**EXERCISE INSTRUCTIONS:** In the records below, begin at the line that has "Definition keywords : list" and stop after the line that has "Definition card_text : string"; quote those lines verbatim and nothing more.

- Opening Delimiter -

(* ================================================================== *)
(** ** The search contract of the specification *)

Inductive Action : Type := FocusTarget | NotFound.

Definition keywords : list string := ["rojo"; "pokemon"; "buscar"].

(** The contract [search(query, targetLabel)] as the specification words
    it; [searchBtn_click] above is the code it is compared with. *)
Definition search_contract (query targetLabel : string) : Action :=
  let q := toLowerCase (trim query) in
  if String.eqb q "" then FocusTarget
  else if includes (toLowerCase targetLabel) q
          || existsb (includes q) keywords
       then FocusTarget
       else NotFound.

End Contract.

(** Every pending timer fires. *)
Definition flush_timers (st : state) : state :=
  Nat.iter (length (timers st)) fire_timer st.

(* ================================================================== *)
(** ** A sample page *)

Module Sample.

(** A host for sample runs: text of the ASCII range, markup that comes
    back from [innerHTML] as it was serialised (as the markup of the pages
    below does), and style writes that append their declaration. *)
Definition ahost : host :=
  mkHost ascii_toLowerCase ascii_trim (fun l => l)
    (fun k v a =>
       Some (match a with Some s => s | None => "" end
             ++ k ++ ": " ++ v ++ ";")%string)
    (fun _ _ e => e).

#[local] Existing Instance ahost.

Definition card : node :=
  Elem "button"
    [("id", "gameBtn"); ("class", "game-card game-card--rom");
     ("data-rom", "/a.gba"); ("data-title", "Foo")]
    [] [] [Text "Pokemon Rojo Fuego"].

(** The text the card renders: what [innerText] gives for it. *)
Definition card_text : string := "Pokemon Rojo Fuego".

(** One card in [#launch]; the logo carries an empty [style] attribute. *)
Definition pg : page :=
  mkPage [] [] [card] [] (Some (Some "")) (Some []) "Buscar juego...".

Definition cl : closure := init_closure pg.
Definition st0 : state := init_state pg.

Definition inp (key : string) (confirm : bool) : input :=
  mkInput key confirm true.

(** Paths in the document: the card while the menu shows, the exit
    control while a session shows. *)
Definition card_path : list nat := [0].
Definition back_path : list nat := [0; 0; 0; 0].

Definition enter : label := LEvent "click" (inp "" true) card_path.
Definition exit_confirmed : label := LEvent "click" (inp "" true) back_path.
Definition exit_declined : label := LEvent "click" (inp "" false) back_path.
Definition enter_by_key : label := LEvent "keypress" (inp "Enter" true) card_path.

(** In a session. *)
Definition st_game : state := run cl [enter] st0.
(** Back in the menu after one cycle. *)
Definition st_menu : state := run cl [enter; exit_confirmed] st0.
(** After a click on the restored card: the listener bound at line 84. *)
Definition st_dead : state := run cl [enter; exit_confirmed; enter] st0.

End Sample.


(* ================================================================== *)
(** ** Notions used in the statements *)

Section Notions.

Context {hb : host}.

(** A selector that looks at the tag and the attributes only. *)
Definition shape_pred (p : node -> bool) : Prop :=
  forall t a css ls kids css' ls' kids',
    p (Elem t a css ls kids) = p (Elem t a css' ls' kids').

Definition no_game (l : list node) : Prop := getElementById "game" l = None.

Definition logo_present (o : option inline_style) : bool :=
  match o with Some _ => true | None => false end.

(** The state a [NotFound] search leaves: the message is shown and a
    timer holding the previous placeholder is pending. *)
Definition show_not_found (st : state) : state :=
  set_timers (timers st ++ [placeholder st])
    (set_placeholder not_found_text st).

(** The listeners that call [openEmulator]. *)
Definition is_activation (h : handler) : bool :=
  match h with
  | HCardClick _ _ | HCardKey _ _ | HRebindClick | HRebindKey => true
  | HBack | HFull | HLoadError _ => false
  end.

(** The globals after an activation for a card with [data-rom = rom] and
    [data-title = title]. *)
Definition configured (rom title : option string) (w : globals) : globals :=
  mkGlobals (Some "#game")
    (Some (or_default rom default_romPath))
    (Some (or_default title default_gameTitle))
    (Some "gba") (Some pathtodata) (Some true) (Some true) (Some true)
    (EJS_emulator w).

(** The text the prompt warns with. *)
Definition unsaved_warning : string := "NO se guardará el progreso".

(** The logo after [restoreMenuUIState]: the saved text is put back as
    the [style] attribute, and an empty saved text removes the attribute. *)
Definition restored_logo (cl : closure) : inline_style :=
  if truthy (originalLogoStyle cl)
  then mkInline (Some (originalLogoStyle cl))
  else mkInline None.

(** The children [#launch] receives when the saved markup is assigned to
    its [innerHTML]: freshly parsed nodes, without listeners. *)
Definition restored_markup (cl : closure) : list node :=
  map strip (reparse (originalLaunchHTML cl)).

(** The state a confirmed exit leaves. *)
Definition exit_state (cl : closure) (st : state) : state :=
  let st1 := remove_loader_scripts st in
  let st2 := set_launch (LaunchMenu (restored_markup cl)) st1 in
  let st3 :=
    set_titleLogo (option_map (fun _ => restored_logo cl) (titleLogo st2)) st2 in
  let st4 := rebind_gameBtn st3 in
  set_controlsSection
    (option_map (style_set "display" "") (controlsSection st4)) st4.

(** What the shutdown attempt emits. *)
Definition shutdown_events (e : emulator) : list event :=
  match e with
  | EmuExit false => [EvEngineExit]
  | EmuExit true => [EvEngineExit; EvConsoleWarn "EJS_emulator.exit failed"]
  | EmuNoExit | EmuUndefined => []
  end.

(** [setAttribute("style", s)] for a non-empty saved text [s],
    [removeAttribute("style")] otherwise: an attribute that was present
    but empty is not put back. *)
Definition drop_empty (a : option string) : option string :=
  match a with
  | Some s => if truthy s then Some s else None
  | None => None
  end.

(** The path of the exit control in the document while a session shows. *)
Definition backBtn_path (st : state) : list nat :=
  [length (before st); 0; 0; 0].

(** The session objects after the error element was appended. *)
Definition with_error (s : session) : session :=
  mkSession (s_id s) (s_back s) (s_full s) (s_appended s ++ [err_node]).

Definition event_has_no_dataset : exn :=
  TypeError "Cannot read properties of undefined (reading 'rom')".

(** The value [openEmulator] works with after line 102. *)
Definition resolve_card (arg : jsval) (st : state) : jsval :=
  if js_not arg then querySelector_card (document st) else arg.

Definition null_has_no_dataset : exn :=
  TypeError "Cannot read properties of null (reading 'dataset')".

(** The logo in the compact presentation. *)
Definition compact_logo (l : inline_style) : inline_style :=
  mkInline
    (style_write "margin-bottom" "6px"
       (style_write "opacity" "0.9"
          (style_write "width" "160px"
             (style_write "transition" "width 200ms ease, opacity 200ms ease"
                (attr_text l))))).

(** The state when line 163 throws: compact presentation, a fresh
    session container without listeners, nothing else touched. *)
Definition half_entered (st : state) : state :=
  mkState (body_classes st) (before st)
    (LaunchGame (mkSession (next_sid st) [] [] []))
    (after st) (S (next_sid st))
    (option_map compact_logo (titleLogo st))
    (option_map (style_set "display" "none") (controlsSection st))
    (placeholder st) (timers st) (window st) (fullscreenElement st).

(** The state after a complete activation for a card. *)
Definition entered (rom title : option string) (st : state) : state :=
  mkState (body_classes st) (before st)
    (LaunchGame
       (mkSession (next_sid st) [("click", HBack)] [("click", HFull)] []))
    (after st ++ [script_node loader_src (next_sid st)]) (S (next_sid st))
    (option_map compact_logo (titleLogo st))
    (option_map (style_set "display" "none") (controlsSection st))
    (placeholder st) (timers st) (configured rom title (window st))
    (fullscreenElement st).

- Closing Delimiter -

**COMPLETED TASK:**
Definition keywords : list string := ["rojo"; "pokemon"; "buscar"].

(** The contract [search(query, targetLabel)] as the specification words
    it; [searchBtn_click] above is the code it is compared with. *)
Definition search_contract (query targetLabel : string) : Action :=
  let q := toLowerCase (trim query) in
  if String.eqb q "" then FocusTarget
  else if includes (toLowerCase targetLabel) q
          || existsb (includes q) keywords
       then FocusTarget
       else NotFound.

End Contract.

(** Every pending timer fires. *)
Definition flush_timers (st : state) : state :=
  Nat.iter (length (timers st)) fire_timer st.

(* ================================================================== *)
(** ** A sample page *)

Module Sample.

(** A host for sample runs: text of the ASCII range, markup that comes
    back from [innerHTML] as it was serialised (as the markup of the pages
    below does), and style writes that append their declaration. *)
Definition ahost : host :=
  mkHost ascii_toLowerCase ascii_trim (fun l => l)
    (fun k v a =>
       Some (match a with Some s => s | None => "" end
             ++ k ++ ": " ++ v ++ ";")%string)
    (fun _ _ e => e).

#[local] Existing Instance ahost.

Definition card : node :=
  Elem "button"
    [("id", "gameBtn"); ("class", "game-card game-card--rom");
     ("data-rom", "/a.gba"); ("data-title", "Foo")]
    [] [] [Text "Pokemon Rojo Fuego"].

(** The text the card renders: what [innerText] gives for it. *)
Definition card_text : string := "Pokemon Rojo Fuego".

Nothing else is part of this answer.